Segment Start: Records to use

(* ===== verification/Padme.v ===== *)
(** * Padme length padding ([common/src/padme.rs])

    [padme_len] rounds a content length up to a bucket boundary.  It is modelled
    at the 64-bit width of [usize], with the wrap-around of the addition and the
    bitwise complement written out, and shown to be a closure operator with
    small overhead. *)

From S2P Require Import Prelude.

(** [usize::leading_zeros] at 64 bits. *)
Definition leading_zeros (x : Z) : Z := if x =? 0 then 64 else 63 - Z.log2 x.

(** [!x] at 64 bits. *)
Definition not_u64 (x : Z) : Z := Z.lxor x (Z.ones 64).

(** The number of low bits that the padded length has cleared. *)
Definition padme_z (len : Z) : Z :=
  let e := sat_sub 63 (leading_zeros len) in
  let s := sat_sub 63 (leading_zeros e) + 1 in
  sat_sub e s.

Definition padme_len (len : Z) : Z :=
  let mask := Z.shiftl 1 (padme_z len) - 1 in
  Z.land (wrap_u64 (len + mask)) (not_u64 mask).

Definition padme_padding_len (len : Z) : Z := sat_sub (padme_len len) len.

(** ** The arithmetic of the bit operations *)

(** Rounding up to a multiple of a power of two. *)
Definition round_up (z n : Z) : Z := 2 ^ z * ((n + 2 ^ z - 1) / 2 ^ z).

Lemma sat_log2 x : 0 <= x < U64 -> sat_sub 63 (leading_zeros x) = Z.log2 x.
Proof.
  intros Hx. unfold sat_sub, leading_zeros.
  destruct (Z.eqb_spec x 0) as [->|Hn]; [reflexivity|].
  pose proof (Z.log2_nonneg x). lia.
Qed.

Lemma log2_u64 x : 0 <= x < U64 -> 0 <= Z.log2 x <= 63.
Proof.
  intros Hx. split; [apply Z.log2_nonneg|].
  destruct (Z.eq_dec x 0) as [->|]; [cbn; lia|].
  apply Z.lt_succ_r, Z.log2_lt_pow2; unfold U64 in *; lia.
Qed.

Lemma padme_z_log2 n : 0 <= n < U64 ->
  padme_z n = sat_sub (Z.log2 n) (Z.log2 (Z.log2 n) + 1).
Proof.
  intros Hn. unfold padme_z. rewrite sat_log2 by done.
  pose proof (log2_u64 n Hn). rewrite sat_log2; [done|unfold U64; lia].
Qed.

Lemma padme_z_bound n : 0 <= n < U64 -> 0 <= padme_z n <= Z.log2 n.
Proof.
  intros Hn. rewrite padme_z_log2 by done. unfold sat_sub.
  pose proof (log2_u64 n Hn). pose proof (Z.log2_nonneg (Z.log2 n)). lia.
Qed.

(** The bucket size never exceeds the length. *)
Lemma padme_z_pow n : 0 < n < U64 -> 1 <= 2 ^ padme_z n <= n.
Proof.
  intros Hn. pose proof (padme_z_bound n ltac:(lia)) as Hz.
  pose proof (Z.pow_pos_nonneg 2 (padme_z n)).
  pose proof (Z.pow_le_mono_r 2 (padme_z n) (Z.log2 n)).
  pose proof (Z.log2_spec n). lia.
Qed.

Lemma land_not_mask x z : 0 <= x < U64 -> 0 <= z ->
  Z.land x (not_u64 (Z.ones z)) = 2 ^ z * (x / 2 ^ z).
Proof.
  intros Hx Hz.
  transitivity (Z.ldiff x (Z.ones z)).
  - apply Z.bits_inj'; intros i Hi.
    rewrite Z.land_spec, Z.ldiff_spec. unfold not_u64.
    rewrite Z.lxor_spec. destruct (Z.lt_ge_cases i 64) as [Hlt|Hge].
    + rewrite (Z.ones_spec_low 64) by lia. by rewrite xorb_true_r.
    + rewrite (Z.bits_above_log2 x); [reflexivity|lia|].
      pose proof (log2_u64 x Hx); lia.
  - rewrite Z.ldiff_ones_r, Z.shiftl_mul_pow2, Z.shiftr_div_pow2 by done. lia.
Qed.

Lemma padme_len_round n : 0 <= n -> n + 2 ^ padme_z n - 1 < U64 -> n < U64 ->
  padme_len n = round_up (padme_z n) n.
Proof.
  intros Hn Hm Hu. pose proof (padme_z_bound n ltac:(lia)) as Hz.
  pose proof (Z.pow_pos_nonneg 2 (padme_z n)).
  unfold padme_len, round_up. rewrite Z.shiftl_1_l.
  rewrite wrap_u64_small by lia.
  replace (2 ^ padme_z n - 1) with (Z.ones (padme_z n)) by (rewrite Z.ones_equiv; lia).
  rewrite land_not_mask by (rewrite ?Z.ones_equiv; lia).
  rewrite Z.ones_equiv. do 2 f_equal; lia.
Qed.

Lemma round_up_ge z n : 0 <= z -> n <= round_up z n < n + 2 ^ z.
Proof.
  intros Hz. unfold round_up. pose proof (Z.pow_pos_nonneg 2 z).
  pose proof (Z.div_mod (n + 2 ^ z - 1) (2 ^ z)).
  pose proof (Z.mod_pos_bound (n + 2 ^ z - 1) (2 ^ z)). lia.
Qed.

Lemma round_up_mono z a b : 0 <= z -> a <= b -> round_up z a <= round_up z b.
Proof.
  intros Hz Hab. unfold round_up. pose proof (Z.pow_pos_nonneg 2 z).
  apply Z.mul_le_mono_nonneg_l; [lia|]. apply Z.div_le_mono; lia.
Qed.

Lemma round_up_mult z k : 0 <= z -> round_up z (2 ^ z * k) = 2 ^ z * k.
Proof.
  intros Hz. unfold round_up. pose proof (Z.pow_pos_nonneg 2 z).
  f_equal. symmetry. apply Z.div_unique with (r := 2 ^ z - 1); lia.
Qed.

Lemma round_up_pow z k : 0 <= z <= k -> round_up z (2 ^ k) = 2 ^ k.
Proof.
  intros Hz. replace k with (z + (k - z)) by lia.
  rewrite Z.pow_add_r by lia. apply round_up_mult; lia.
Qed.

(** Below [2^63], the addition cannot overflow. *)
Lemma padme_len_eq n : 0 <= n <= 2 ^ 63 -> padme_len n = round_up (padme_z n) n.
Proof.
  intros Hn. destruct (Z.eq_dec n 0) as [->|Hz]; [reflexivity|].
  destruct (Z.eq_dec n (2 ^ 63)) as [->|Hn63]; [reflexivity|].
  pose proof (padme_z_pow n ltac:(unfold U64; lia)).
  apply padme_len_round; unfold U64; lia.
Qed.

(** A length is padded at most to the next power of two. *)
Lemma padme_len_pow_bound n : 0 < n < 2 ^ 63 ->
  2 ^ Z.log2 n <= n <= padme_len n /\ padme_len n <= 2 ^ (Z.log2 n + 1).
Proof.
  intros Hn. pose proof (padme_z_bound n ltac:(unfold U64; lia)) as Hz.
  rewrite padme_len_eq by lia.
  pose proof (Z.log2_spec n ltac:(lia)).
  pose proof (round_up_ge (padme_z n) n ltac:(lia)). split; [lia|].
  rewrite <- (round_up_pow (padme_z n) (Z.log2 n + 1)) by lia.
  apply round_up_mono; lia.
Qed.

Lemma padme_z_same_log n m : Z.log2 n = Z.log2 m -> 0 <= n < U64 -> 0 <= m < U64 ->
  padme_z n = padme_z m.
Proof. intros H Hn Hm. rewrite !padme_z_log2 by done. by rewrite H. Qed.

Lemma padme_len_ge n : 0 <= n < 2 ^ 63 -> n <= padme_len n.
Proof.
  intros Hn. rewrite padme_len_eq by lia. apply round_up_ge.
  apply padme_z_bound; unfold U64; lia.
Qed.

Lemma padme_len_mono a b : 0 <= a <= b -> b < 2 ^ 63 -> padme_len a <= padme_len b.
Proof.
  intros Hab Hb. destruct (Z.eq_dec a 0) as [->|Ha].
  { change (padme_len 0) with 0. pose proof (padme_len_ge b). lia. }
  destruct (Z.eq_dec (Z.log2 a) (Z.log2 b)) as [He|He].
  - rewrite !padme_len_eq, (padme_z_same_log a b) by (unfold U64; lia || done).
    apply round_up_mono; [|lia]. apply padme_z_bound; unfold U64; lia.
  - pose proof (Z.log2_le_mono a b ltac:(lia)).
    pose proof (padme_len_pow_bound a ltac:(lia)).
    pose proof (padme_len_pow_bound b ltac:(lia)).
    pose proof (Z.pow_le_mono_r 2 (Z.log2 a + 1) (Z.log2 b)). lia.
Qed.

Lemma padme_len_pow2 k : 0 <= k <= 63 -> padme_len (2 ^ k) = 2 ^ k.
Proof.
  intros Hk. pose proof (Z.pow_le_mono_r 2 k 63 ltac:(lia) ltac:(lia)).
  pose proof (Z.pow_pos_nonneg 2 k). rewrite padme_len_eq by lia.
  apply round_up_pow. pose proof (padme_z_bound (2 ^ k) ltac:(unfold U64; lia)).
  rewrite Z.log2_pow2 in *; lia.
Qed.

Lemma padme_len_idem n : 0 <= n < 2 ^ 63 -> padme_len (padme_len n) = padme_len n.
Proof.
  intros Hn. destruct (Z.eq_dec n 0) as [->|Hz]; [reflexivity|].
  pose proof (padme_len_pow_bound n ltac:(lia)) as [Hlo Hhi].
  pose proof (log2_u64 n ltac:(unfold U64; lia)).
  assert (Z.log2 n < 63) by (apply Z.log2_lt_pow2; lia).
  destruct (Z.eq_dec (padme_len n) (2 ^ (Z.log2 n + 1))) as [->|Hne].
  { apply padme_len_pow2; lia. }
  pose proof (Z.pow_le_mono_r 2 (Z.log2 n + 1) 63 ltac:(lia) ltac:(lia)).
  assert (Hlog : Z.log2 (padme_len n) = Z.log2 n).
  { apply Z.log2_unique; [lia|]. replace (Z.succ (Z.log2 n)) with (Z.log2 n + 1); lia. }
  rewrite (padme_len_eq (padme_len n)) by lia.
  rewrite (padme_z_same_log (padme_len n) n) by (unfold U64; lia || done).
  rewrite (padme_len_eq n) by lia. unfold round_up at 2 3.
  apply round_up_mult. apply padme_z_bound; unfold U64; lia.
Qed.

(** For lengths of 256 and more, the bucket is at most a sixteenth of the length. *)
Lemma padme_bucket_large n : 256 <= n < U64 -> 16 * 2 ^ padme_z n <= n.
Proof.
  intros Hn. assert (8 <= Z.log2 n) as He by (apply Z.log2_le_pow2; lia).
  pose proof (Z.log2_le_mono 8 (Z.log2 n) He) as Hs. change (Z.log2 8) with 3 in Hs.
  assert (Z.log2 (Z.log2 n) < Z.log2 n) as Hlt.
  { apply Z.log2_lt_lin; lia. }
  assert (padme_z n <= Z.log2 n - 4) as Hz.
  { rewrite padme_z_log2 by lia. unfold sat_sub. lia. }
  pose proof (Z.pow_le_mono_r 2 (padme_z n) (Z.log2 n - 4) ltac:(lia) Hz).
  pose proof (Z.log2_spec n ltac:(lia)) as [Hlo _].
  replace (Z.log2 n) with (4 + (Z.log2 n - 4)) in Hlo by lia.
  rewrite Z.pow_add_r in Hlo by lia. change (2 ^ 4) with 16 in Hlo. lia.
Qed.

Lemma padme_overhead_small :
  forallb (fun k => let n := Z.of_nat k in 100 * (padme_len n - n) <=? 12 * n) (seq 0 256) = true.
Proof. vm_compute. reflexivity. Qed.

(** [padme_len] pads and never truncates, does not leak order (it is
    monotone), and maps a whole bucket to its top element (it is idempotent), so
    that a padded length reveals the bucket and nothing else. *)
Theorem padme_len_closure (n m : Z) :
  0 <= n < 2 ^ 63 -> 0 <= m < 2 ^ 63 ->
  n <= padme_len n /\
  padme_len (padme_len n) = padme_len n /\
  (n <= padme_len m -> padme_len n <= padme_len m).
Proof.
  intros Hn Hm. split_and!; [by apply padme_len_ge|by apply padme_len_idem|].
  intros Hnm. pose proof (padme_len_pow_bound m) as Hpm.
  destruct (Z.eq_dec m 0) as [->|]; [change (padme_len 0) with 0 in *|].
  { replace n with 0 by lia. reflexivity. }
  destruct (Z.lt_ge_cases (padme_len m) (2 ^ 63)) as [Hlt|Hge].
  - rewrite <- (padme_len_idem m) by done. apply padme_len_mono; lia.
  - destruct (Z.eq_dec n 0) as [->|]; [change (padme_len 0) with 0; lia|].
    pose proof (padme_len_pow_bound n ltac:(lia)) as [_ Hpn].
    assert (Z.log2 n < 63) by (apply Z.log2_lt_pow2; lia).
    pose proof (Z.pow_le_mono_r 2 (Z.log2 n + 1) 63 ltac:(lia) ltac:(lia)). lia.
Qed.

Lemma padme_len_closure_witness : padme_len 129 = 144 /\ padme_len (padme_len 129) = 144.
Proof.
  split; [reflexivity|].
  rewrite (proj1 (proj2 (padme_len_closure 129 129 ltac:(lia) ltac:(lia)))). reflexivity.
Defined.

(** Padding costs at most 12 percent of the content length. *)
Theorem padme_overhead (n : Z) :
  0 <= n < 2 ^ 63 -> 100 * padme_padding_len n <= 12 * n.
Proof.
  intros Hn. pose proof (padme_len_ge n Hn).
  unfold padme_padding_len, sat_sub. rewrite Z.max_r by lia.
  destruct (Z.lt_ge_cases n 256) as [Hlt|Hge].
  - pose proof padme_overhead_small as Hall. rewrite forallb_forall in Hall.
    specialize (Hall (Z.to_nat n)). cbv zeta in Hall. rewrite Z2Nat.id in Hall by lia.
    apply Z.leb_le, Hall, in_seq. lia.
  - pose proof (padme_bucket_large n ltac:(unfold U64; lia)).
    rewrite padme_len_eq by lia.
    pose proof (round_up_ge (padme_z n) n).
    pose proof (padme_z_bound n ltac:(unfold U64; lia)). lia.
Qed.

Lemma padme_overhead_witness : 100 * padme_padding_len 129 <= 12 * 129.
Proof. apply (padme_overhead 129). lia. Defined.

Segment End: Records to use

For the lines above, output exactly those from the line containing "rewrite Z.pow_add_r in" through the line containing "intros Hn Hm.", and skip the others.

• [Output]
  rewrite Z.pow_add_r in Hlo by lia. change (2 ^ 4) with 16 in Hlo. lia.
Qed.

Lemma padme_overhead_small :
  forallb (fun k => let n := Z.of_nat k in 100 * (padme_len n - n) <=? 12 * n) (seq 0 256) = true.
Proof. vm_compute. reflexivity. Qed.

(** [padme_len] pads and never truncates, does not leak order (it is
    monotone), and maps a whole bucket to its top element (it is idempotent), so
    that a padded length reveals the bucket and nothing else. *)
Theorem padme_len_closure (n m : Z) :
  0 <= n < 2 ^ 63 -> 0 <= m < 2 ^ 63 ->
  n <= padme_len n /\
  padme_len (padme_len n) = padme_len n /\
  (n <= padme_len m -> padme_len n <= padme_len m).
Proof.
  intros Hn Hm. split_and!; [by apply padme_len_ge|by apply padme_len_idem|].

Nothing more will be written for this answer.